Judie’s savings, which were to get her through retirement, were blown through in a matter of months. Soon Judie was broke and in need of constant care; Steve and his wife took the brunt of responsibility to see to Judie’s medical needs and steer the lawsuit, although few lawyers wanted to touch it – medical malpractice lawsuits in Wisconsin have been rendered pointless mainly because they are expensive to prosecute and laws putting a cap on how much patients can win makes lawsuits impractical; the plaintiff could win the lawsuit but receive nothing and in fact owe the lawyers a considerable sum afterward. Still, Steve persisted in trying, even though it was impacting his own finances and career.
If you look at Steve’s iMDB page you’ll notice that between 2008 and 2018 there is almost nothing. Yes, he did do some advertising work but for the most part his life was focused on taking care of his mom. His agent ended up dropping him and until this documentary came out, his career was essentially over. Relationships within his family, who watched this saga drag on for a decade, became frayed and in some cases unraveled completely.
Burrows shows the incident from all sides whenever possible, interviewing the various participants as well as experts in the medical insurance business. We get a fairly comprehensive view although his intent – and rightly so – is to give his mom a voice. She is the one who has been most devastated by all of this. Steve has had his own suffering; as he suffers setback after setback, listens to his own mother sob that she wants to die, getting no help from any corner, his sense of humor begins to ebb and the weight of the world is clearly on his shoulders. I don’t know what I would do in his shoes but there would be a lot of tears and yelling.
This is a sobering and depressing film that is nonetheless essential viewing. We often talk about the state of the healthcare system but here it is in al it’s ignominy. People like Judie Burrows, through no fault of their own, are left holding the bag physically and financially, their lives altered in meaningful ways, their future grim. For all the political talk about why single payer healthcare won’t work here, it remains a fact that had Judie resided just a few hundred miles north, she wouldn’t have been bankrupted because she’d have been living in Canada.
Medical errors are the third largest cause of death in the United States to the tune of a quarter of million deaths annually.
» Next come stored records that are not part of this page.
(** X24: the order of a wallet's rows does not matter for its features,
    the health factor trend and the collateral factor average apart: two
    frames that hold the same rows for the wallet in different orders give
    records that agree in every other field.  The trend does depend on the
    order: a row on a volatile market followed by one on a stable market is
    "improving", the same two rows the other way round are
    "deteriorating". *)
Theorem row_order_matters_for_trend :
  forall (now : Z) (transactions_df transactions_df' : list Transaction)
         (wallet_address : string),
    Permutation (wallet_rows transactions_df wallet_address)
                (wallet_rows transactions_df' wallet_address) ->
    (exists features features',
       extract_wallet_features now transactions_df wallet_address = Some features
       /\ extract_wallet_features now transactions_df' wallet_address = Some features'
       /\ wallet_id features = wallet_id features'
       /\ total_transactions features = total_transactions features'
       /\ first_transaction_date features = first_transaction_date features'
       /\ last_transaction_date features = last_transaction_date features'
       /\ days_since_last_activity features = days_since_last_activity features'
       /\ total_supplied_usd features = total_supplied_usd features'
       /\ total_borrowed_usd features = total_borrowed_usd features'
       /\ supply_to_borrow_ratio features = supply_to_borrow_ratio features'
       /\ number_of_liquidations features = number_of_liquidations features'
       /\ repayment_frequency features = repayment_frequency features'
       /\ volatile_asset_usage features = volatile_asset_usage features'
       /\ protocol_version_usage features = protocol_version_usage features'
       /\ borrowing_behavior features = borrowing_behavior features')
    /\ Permutation volatile_first volatile_last
    /\ _calculate_health_factor_trend volatile_first = Some "improving"
    /\ _calculate_health_factor_trend volatile_last = Some "deteriorating".
Proof.
  intros now df df' w H.
  split; [| split; [| split; reflexivity]].
  2:{ unfold volatile_first, volatile_last. apply perm_swap. }
  rewrite !extract_on_own_rows.
  set (l := wallet_rows df w) in *. set (l' := wallet_rows df' w) in *.
  pose proof (Permutation_empty _ _ H) as Ee.
  pose proof (Permutation_len _ _ H) as El.
  destruct (Permutation_timestamps _ _ H) as [Emax Emin].
  assert (Ef : forall P, len (filter P l) = len (filter P l')).
  { intros P. apply Permutation_len. now apply Permutation_filter_rows. }
  assert (Eg : forall P, empty (filter P l) = empty (filter P l')).
  { intros P. apply Permutation_empty. now apply Permutation_filter_rows. }
  destruct (empty l) eqn:E; rewrite <- Ee.
  { exists (_get_default_features w), (_get_default_features w). repeat split. }
  cbv zeta.
  assert (R : _calculate_repayment_frequency l = _calculate_repayment_frequency l').
  { unfold _calculate_repayment_frequency. rewrite <- Ee, E. cbv zeta.
    now rewrite (Eg _), (Ef _), Emax, Emin. }
  assert (V : _calculate_volatile_asset_usage l = _calculate_volatile_asset_usage l').
  { unfold _calculate_volatile_asset_usage. rewrite <- Ee, E. cbv zeta.
    now rewrite (Ef _), El. }
  assert (B : _analyze_borrowing_behavior l = _analyze_borrowing_behavior l').
  { unfold _analyze_borrowing_behavior. rewrite <- Ee, E. cbv zeta.
    now rewrite !(Ef _). }
  assert (S : _calculate_total_supplied l = _calculate_total_supplied l').
  { unfold _calculate_total_supplied. cbv zeta. now rewrite (Ef _). }
  assert (W : _calculate_total_borrowed l = _calculate_total_borrowed l').
  { unfold _calculate_total_borrowed. cbv zeta. now rewrite (Ef _). }
  assert (L : _count_liquidations l = _count_liquidations l').
  { unfold _count_liquidations. cbv zeta. now rewrite (Ef _). }
  assert (D : _calculate_inactivity_days now l = _calculate_inactivity_days now l').
  { unfold _calculate_inactivity_days. now rewrite <- Ee, E, Emax. }
  assert (U : _determine_protocol_version l = _determine_protocol_version l').
  { unfold _determine_protocol_version. rewrite <- Ee, E. cbv zeta. now rewrite !(Ef _). }
  rewrite <- R, <- V, <- B, <- S, <- W, <- L, <- D, <- U, <- El, <- Emax, <- Emin.
  destruct (_calculate_repayment_frequency_total l) as [v1 E1].
  destruct (_calculate_volatile_asset_usage_total l) as [v2 E2].
  destruct (_calculate_collateral_factor_total l) as [v3 E3].
  destruct (_calculate_collateral_factor_total l') as [v3' E3'].
  destruct (_analyze_borrowing_behavior_total l) as [v4 E4].
  destruct (_calculate_health_factor_trend_total l) as [v5 E5].
  destruct (_calculate_health_factor_trend_total l') as [v5' E5'].
  rewrite E1, E2, E3, E3', E4, E5, E5'. cbn [bind].
  assert (Q : exists ratio,
            (if 0 <? _calculate_total_supplied l
             then Py.truediv (PInt (_calculate_total_borrowed l))
                             (PInt (_calculate_total_supplied l))
             else Some (PFloat 0)) = Some ratio).
  { unfold _calculate_total_supplied, _calculate_total_borrowed. fold is_supply_event.
    set (n := len (filter is_supply_event l)).
    pose proof (len_nonneg (filter is_supply_event l)) as Hn. fold n in Hn.
    destruct (Z.ltb_spec 0 (n * 1000)) as [P | P].
    - rewrite half_ratio by lia. now exists (PFloat 0.5).
    - now exists (PFloat 0). }
  destruct Q as [ratio ->]. cbn [bind]. eexists. eexists. repeat split.
Qed.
Think of it as three fully occupied 747s crashing every day. Certainly there’d be more of a hue and cry if that were going on but partly because we tend to hold doctors in such high esteem – and honestly, most are deserving of it – we seem to be willing to allow them to dodge accountability when, as human beings, they mess up.
I don’t think it’s possible to watch this movie without feeling angry – not so much at the doctors, although there is some to spare for the doctor who falsified records and lied about it – but at the insurance companies, the for-profit hospitals and the politicians who protect their interests at the expense of the patients. If you ever wondered if your local representative is looking out for you, this is a movie that will put in stark focus that they are not.
REASONS TO GO: The story is absolutely flabbergasting. Burrows lays out the various facets of the film very succinctly, covering all sorts of different dimensions. Burrows is a likable on-camera presence.
REASONS TO STAY: This cautionary tale may hit a little too close to home for some.
FAMILY VALUES: There is some profanity and plenty of adult themes.
TRIVIAL PURSUIT: Steve Burrows got his start as a member of Chicago’s famed Second City improv troupe.
BEYOND THE THEATERS: HBO Go
CRITICAL MASS: As of 12/28/18: Rotten Tomatoes: No score yet. Metacritic: No score yet.